▶ Assignment: Every record below should be printed exactly as given.

START Data extract

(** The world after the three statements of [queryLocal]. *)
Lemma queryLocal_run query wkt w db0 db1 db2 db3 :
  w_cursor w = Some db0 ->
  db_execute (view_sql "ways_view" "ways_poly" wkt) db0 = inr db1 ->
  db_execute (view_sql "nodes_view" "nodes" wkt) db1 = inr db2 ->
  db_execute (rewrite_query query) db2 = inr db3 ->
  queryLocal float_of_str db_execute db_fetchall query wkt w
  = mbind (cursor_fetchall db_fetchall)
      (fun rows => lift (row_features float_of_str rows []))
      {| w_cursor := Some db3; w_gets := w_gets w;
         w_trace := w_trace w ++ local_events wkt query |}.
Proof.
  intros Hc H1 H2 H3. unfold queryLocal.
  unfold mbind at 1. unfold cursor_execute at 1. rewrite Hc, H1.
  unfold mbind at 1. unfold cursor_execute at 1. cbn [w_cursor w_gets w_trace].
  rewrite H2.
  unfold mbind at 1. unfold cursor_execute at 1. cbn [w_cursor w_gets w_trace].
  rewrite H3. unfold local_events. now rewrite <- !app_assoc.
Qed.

END Data extract

▶ Result of this task:
(** The world after the three statements of [queryLocal]. *)
Lemma queryLocal_run query wkt w db0 db1 db2 db3 :
  w_cursor w = Some db0 ->
  db_execute (view_sql "ways_view" "ways_poly" wkt) db0 = inr db1 ->
  db_execute (view_sql "nodes_view" "nodes" wkt) db1 = inr db2 ->
  db_execute (rewrite_query query) db2 = inr db3 ->
  queryLocal float_of_str db_execute db_fetchall query wkt w
  = mbind (cursor_fetchall db_fetchall)
      (fun rows => lift (row_features float_of_str rows []))
      {| w_cursor := Some db3; w_gets := w_gets w;
         w_trace := w_trace w ++ local_events wkt query |}.
Proof.
  intros Hc H1 H2 H3. unfold queryLocal.
  unfold mbind at 1. unfold cursor_execute at 1. rewrite Hc, H1.
  unfold mbind at 1. unfold cursor_execute at 1. cbn [w_cursor w_gets w_trace].
  rewrite H2.
  unfold mbind at 1. unfold cursor_execute at 1. cbn [w_cursor w_gets w_trace].
  rewrite H3. unfold local_events. now rewrite <- !app_assoc.
Qed.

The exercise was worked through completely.